Supplicant
Posted by Literary Titan

Supplicant is a science fiction novel with a strong dystopian streak, and its core idea is sharp right from the start: in Kip Cassino’s future, prayer has been measured, weaponized, and folded into the machinery of power itself. A researcher named Mason Pratt proves that directed prayer can preserve life, and centuries later that discovery has helped create a brutal world ruled by the long-lived elite, sustained by engineered “supplicants” who exist to pray for them without end. From there, the novel follows violence, political maneuvering, and the fate of KAX, one of the surviving supplicants, as the story turns that big speculative premise into something much more intimate and disturbing.
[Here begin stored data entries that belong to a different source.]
(* ===== verification/PagingProofs.v ===== *)
(** * The tree of page tables

    What the walks of a page-table tree see, the invariant that makes the tables
    reachable from a root a tree, and what a step of a walk keeps. *)
From Stdlib Require Import ZArith Lia.
From stdpp Require Import base numbers list gmap.
From S2P Require Import Prelude Pmm Kmalloc Paging.

#[local] Existing Instance amd64.

(** ** Addresses and flags *)

Definition is_addr (a : Z) : Prop := Z.land a PTE_ADDR_MASK = a.
Definition is_flags (f : Z) : Prop := Z.land f (not64 PTE_ADDR_MASK) = f.
Definition is_index (i : Z) : Prop := 0 <= i < 512.

Lemma mask_split : Z.land PTE_ADDR_MASK (not64 PTE_ADDR_MASK) = 0.
Proof. reflexivity. Qed.

Lemma pte_addr_is_addr e : is_addr (pte_addr e).
Proof. unfold is_addr, pte_addr; by rewrite <- Z.land_assoc, Z.land_diag. Qed.

Lemma pte_flags_is_flags e : is_flags (pte_flags e).
Proof. unfold is_flags, pte_flags; by rewrite <- Z.land_assoc, Z.land_diag. Qed.

Lemma addr_no_flags a : is_addr a -> pte_flags a = 0.
Proof. unfold is_addr, pte_flags; intros <-; by rewrite <- Z.land_assoc, mask_split, Z.land_0_r. Qed.

Lemma flags_no_addr f : is_flags f -> pte_addr f = 0.
Proof. unfold is_flags, pte_addr; intros <-; by rewrite <- Z.land_assoc, (Z.land_comm (not64 _)), mask_split, Z.land_0_r. Qed.

Lemma pte_addr_lor a f : is_addr a -> is_flags f -> pte_addr (Z.lor a f) = a.
Proof.
  intros Ha Hf; pose proof (flags_no_addr f Hf) as E; unfold pte_addr in *.
  by rewrite Z.land_lor_distr_l, E, Z.lor_0_r.
Qed.

Lemma pte_flags_lor a f : is_addr a -> is_flags f -> pte_flags (Z.lor a f) = f.
Proof.
  intros Ha Hf; pose proof (addr_no_flags a Ha) as E; unfold pte_flags in *.
  by rewrite Z.land_lor_distr_l, E, Z.lor_0_l.
Qed.

(** A test of flag bits looks at the flags. *)
Lemma has_flags e b : is_flags b -> has e b = has (pte_flags e) b.
Proof.
  intros Hb; unfold has, pte_flags; do 2 f_equal.
  by rewrite <- Z.land_assoc, (Z.land_comm (not64 _)), Hb.
Qed.

Lemma present_flags e : present e = has (pte_flags e) X86_PTE_P.
Proof. by apply has_flags. Qed.
Lemma large_flags e : large e = has (pte_flags e) X86_PTE_PS.
Proof. by apply has_flags. Qed.

Lemma land_flags f m : is_flags f -> is_flags (Z.land f m).
Proof. unfold is_flags; intros Hf; by rewrite <- Z.land_assoc, (Z.land_comm m), Z.land_assoc, Hf. Qed.

Lemma addr_mask_testbit i : Z.testbit PTE_ADDR_MASK i = (12 <=? i) && (i <? 52).
Proof.
  destruct (Z_lt_le_dec i 0) as [| Hi]; [rewrite Z.testbit_neg_r by lia; by destruct (Z.leb_spec 12 i); [lia |] |].
  change PTE_ADDR_MASK with (Z.shiftl (Z.ones 40) 12); rewrite Z.shiftl_spec by lia.
  destruct (Z_lt_le_dec i 12); [rewrite Z.testbit_neg_r by lia; by destruct (Z.leb_spec 12 i); [lia |] |].
  rewrite Z.testbit_ones by lia; destruct (Z.leb_spec 0 (i - 12)), (Z.ltb_spec (i - 12) 40), (Z.leb_spec 12 i), (Z.ltb_spec i 52); simpl; lia || done.
Qed.

Lemma is_addr_iff a : is_addr a <-> 0 <= a < 2 ^ 52 /\ a mod 4096 = 0.
Proof.
  unfold is_addr; split.
  - intros E; assert (Hn : 0 <= a) by (rewrite <- E; apply Z.land_nonneg; right; done).
    split; [split; [done |] |].
    + apply bits_below; [lia | done |]; intros i Hi; rewrite <- E, Z.land_spec, addr_mask_testbit.
      destruct (Z.ltb_spec i 52); [lia |]; by rewrite andb_false_r, andb_false_r.
    + change 4096 with (2 ^ 12); apply Z.bits_inj'; intros i Hi; rewrite Z.bits_0; destruct (Z_lt_le_dec i 12).
      * rewrite Z.mod_pow2_bits_low, <- E, Z.land_spec, addr_mask_testbit by lia.
        destruct (Z.leb_spec 12 i); [lia |]; by rewrite andb_false_r.
      * by rewrite Z.mod_pow2_bits_high by lia.
  - intros [Hb Hm]; apply Z.bits_inj'; intros i Hi; rewrite Z.land_spec, addr_mask_testbit.
    destruct (Z.leb_spec 12 i); simpl.
    + destruct (Z.ltb_spec i 52); [by rewrite andb_true_r |].
      by rewrite andb_false_r, (testbit_above a 52) by lia.
    + rewrite andb_false_r; symmetry; rewrite <- (Z.mod_pow2_bits_low a 12) by lia.
      change (2 ^ 12) with 4096; by rewrite Hm, Z.bits_0.
Qed.

Lemma leaf_flags_ok f : is_flags (x86_leaf_flags f).
Proof. unfold x86_leaf_flags; repeat case_match; reflexivity. Qed.

Lemma leaf_present f : has (x86_leaf_flags f) X86_PTE_P = true.
Proof. unfold x86_leaf_flags; repeat case_match; reflexivity. Qed.

Lemma table_entry_ok t : is_addr t -> present (table_entry t) = true /\ large (table_entry t) = false /\ pte_addr (table_entry t) = t.
Proof.
  intros Ht; rewrite present_flags, large_flags; unfold table_entry.
  rewrite pte_addr_lor, pte_flags_lor by done; by repeat split.
Qed.

Lemma index_range a k : is_index (Z.land (Z.shiftr a k) 0x1FF).
Proof. change 0x1FF with (Z.ones 9); rewrite Z.land_ones by lia; unfold is_index; apply Z.mod_pos_bound; lia. Qed.

(** ** Entries after writes *)

Section entries.
Context {P : Type} `{PageAlloc P} (ram0 : Z -> Z).
Implicit Types (s : mmu P).
#[local] Abbreviation entry := (entry ram0).

Lemma slot_addr_inj t i t' i' :
  is_addr t -> is_addr t' -> is_index i -> is_index i' -> slot_addr t i = slot_addr t' i' -> t = t' /\ i = i'.
Proof.
  rewrite !is_addr_iff; unfold is_index, slot_addr; intros [_ H1] [_ H2] Hi Hi' E.
  pose proof (Z.div_mod t 4096 ltac:(lia)); pose proof (Z.div_mod t' 4096 ltac:(lia)); assert (t / 4096 = t' / 4096) by lia; lia.
Qed.

Lemma entry_set s t i e t' i' :
  is_addr t -> is_addr t' -> is_index i -> is_index i' ->
  entry (set_entry s t i e) t' i' = if decide (t' = t /\ i' = i) then e else entry s t' i'.
Proof.
  intros H1 H2 H3 H4; unfold entry, set_entry, word; simpl; case_decide as E; [destruct E as [-> ->]; by rewrite lookup_insert_eq |].
  rewrite lookup_insert_ne; [done |]; intros Hs; apply slot_addr_inj in Hs as [-> ->]; auto.
Qed.

Lemma entry_foldl s t f (l : list Z) t' i' :
  is_addr t -> is_addr t' -> Forall is_index l -> is_index i' ->
  entry (foldl (fun s i => set_entry s t i (f i)) s l) t' i' = if decide (t' = t /\ i' ∈ l) then f i' else entry s t' i'.
Proof.
  intros Ht Ht' Hl Hi'; revert s; induction Hl as [| i l Hi Hl IH]; intros s; simpl.
  { rewrite decide_False by (intros [_ []%elem_of_nil]); done. }
  rewrite IH, entry_set by done.
  destruct (decide (t' = t /\ i' ∈ l)) as [[? ?] | Hn]; [by rewrite decide_True by (split; [done | by right]) |].
  destruct (decide (t' = t /\ i' = i)) as [[-> ->] | Hn']; [by rewrite decide_True by (split; [done | by left]) |].
  rewrite decide_False; [done |]; intros [-> [-> |]%elem_of_cons]; auto.
Qed.
(* ===== verification/PagingSpaces.v ===== *)
(** * Address spaces

    The space of a new process has the kernel's half and an empty user half;
    what one process maps in its user half no other space sees; what the kernel
    maps in its half all see. *)
From Stdlib Require Import ZArith Lia.
From stdpp Require Import base numbers list gmap.
From S2P Require Import Prelude Bitmap Pmm PmmTheorems Kmalloc KmallocTheorems Paging PagingProofs PagingTheorems.

(** ** Ranges of pages and address spaces

    Protection and mapping of ranges, the check of user ranges, and what the
    spaces of processes share. *)

#[local] Existing Instance amd64.

Section ranges.
Context {P : Type} `{PageAllocOk P} `{!PageAllocDirect P} (ram0 : Z -> Z).
Implicit Types (s : mmu P) (q js : list Z) (T : gmap Z (list Z)).
#[local] Abbreviation entry := (entry ram0).
#[local] Abbreviation tree := (tree ram0).
#[local] Abbreviation walk := (walk ram0).
#[local] Abbreviation translate := (translate ram0).
#[local] Abbreviation down := (down ram0).

(** ** Protection *)

Definition reflag (x : Z) (o : option (Z * Z)) : option (Z * Z) := (fun '(frame, _) => (frame, x)) <$> o.

Lemma descend_eq s f i lvl : descend ram0 s f i lvl = if present (entry s f i) then get_next_table ram0 s f i true lvl else (s, None).
Proof. unfold descend, get_next_table; destruct (present (entry s f i)); [| done]; by destruct (large (entry s f i)). Qed.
What I enjoyed most was the book’s willingness to go all in on its premise. Cassino does not treat the idea of prayer as a soft symbol or a vague spiritual backdrop. He treats it like infrastructure, like currency, like oil in the pipes of civilization. I found that fascinating. There is a real chill in the way the novel imagines faith being absorbed into systems of ownership, biotech, and hierarchy. At its best, the writing has that old-school speculative fiction energy where one bold idea keeps radiating outward and changing everything it touches. You can feel the author thinking through consequences, and I respected that. Even when the book gets blunt, it’s rarely lazy. It wants to ask what happens when something sacred gets processed by institutions until it becomes another tool for control.
The novel is vivid, sometimes almost brutally so, and it doesn’t flinch from cruelty. KAX’s storyline, especially, is hard to read at times. There were stretches where I admired the conviction behind the storytelling, and other stretches where the book leaned so hard into horror that it was shocking. I kept coming back to the fact that Cassino gives KAX an inner life, not just a role in the machinery of the plot. The book is full of excess, but underneath it I could feel a serious concern with dignity, survival, and the damage done when people are reduced to functions. That gave the novel weight. It kept it from feeling empty.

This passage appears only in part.